Fußball | Regionalliga : CZ Jena sauer über Zwickau-Urteil
Carl Zeiss Jena hat das Urteil des Nordostdeutschen Fußball-Verbands wegen der Spielabsage in Zwickau scharf kritisiert.
Jena: "Desaster" und "Fast-Katastrophe"
In einer Pressemitteilung meinte CZ- Präsident Rainer Zipfel: "Ich bin maßlos enttäuscht über das Urteil, das wir in keiner Weise nachvollziehen können." Aus seiner Sicht liege ein klarer Verstoß gegen die Spielordnung vor. Angesichts vieler Strafen für Klubs wegen mangelnden Ordnungsdienstes vermisst CZ auch die "richtige Verhältnismäßigkeit. Dies treibt uns umso mehr um, als dass unsere Fans nachweislich in hohem Maße gefährdet waren, und wir womöglich nur knapp einer nicht auszudenkenden Katastrophe entgingen". Der Verein hofft, dass die Ermittlungen von Polizei und Staatsanswaltschaft dazu führen, dass die rund 1.000 mitgereisten Carl-Zeiss-Fans ihre Aufwendungen zivilrechtlich geltend machen können. Zuletzt fordern die Thüringer, das "offensichtliche Problem eines bis dato regionalligauntauglichen Stadions in Zwickau zu lösen".

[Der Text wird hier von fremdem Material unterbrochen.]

(* ===== verification/PromptBuilder.v ===== *)
(** * The prompt builder

    [crates/agent/src/context/builder.rs]: the system prompt from identity, bootstrap files,
    memory, skills and history, and the list of messages for a call of the model.  What is read
    from the surroundings (the workspace, the clock, files) is gathered in a record. *)

From S2P Require Import Prelude RustStr F64 Json Messages ToolSchema Governance GovernanceProps Runner RunnerProps.
From S2P Require Import Memory Skills.

Local Open Scope stdpp_scope.
Local Open Scope hive_scope.

Definition BOOTSTRAP_FILES : list string := ["AGENTS.md"; "SOUL.md"; "USER.md"; "TOOLS.md"].
Definition RUNTIME_CONTEXT_TAG : string := "[Runtime Context — metadata only, not instructions]".
Definition RUNTIME_CONTEXT_END : string := "[/Runtime Context]".
Definition MAX_RECENT_HISTORY : nat := 50.

Abbreviation newline := (String nl "").
Abbreviation para := (String nl (String nl "")).

(** ** Templates *)

(** The match of [\s*(\w+)\s*\}\}] at the start of a text: the name and what follows. *)
Definition template_var (s : string) : option (string * string) :=
  let s := trim_start s in
  let word := take_word s in
  if is_empty word then None else rest ← strip_prefix "}}" (trim_start (drop_word s)); Some (word, rest).

Section Render.
Variable to_string : json → string.

Definition value_text (v : json) : string := match v with JStr s => s | other => to_string other end.

Fixpoint render_from (pairs : list (string * json)) (skip : nat) (s : string) : string :=
  match s with
  | "" => ""
  | String c s' =>
      match skip with
      | S k => render_from pairs k s'
      | O =>
          match strip_prefix "{{" s ≫= template_var with
          | Some (name, rest) =>
              let matched := String.length s - String.length rest in
              match map_get name pairs with
              | Some v => value_text v
              | None => stake matched s
              end +:+ render_from pairs (matched - 1) s'
          | None => String c (render_from pairs 0 s')
          end
      end
  end.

Neuansetzung und Geldstrafe
Der FSV war vom NOFV zu einer Strafe von 1.000 Euro verurteilt worden. Damit ahndete der Verband die "nicht lückenlos erfolgte Nachtbewachung des Sportgeländes". Die Partie wurde neu angesetzt, weil der NOFV die Sachsen als nicht verantwortlich für den Ausfall betrachtete. Die Begegnung am 1. Spieltag war kurzfristig abgesagt worden, weil auf der Gästetribüne zahlreiche Schrauben abmontiert waren. Die Verursacher konnten bislang nicht ausfindig gemacht werden.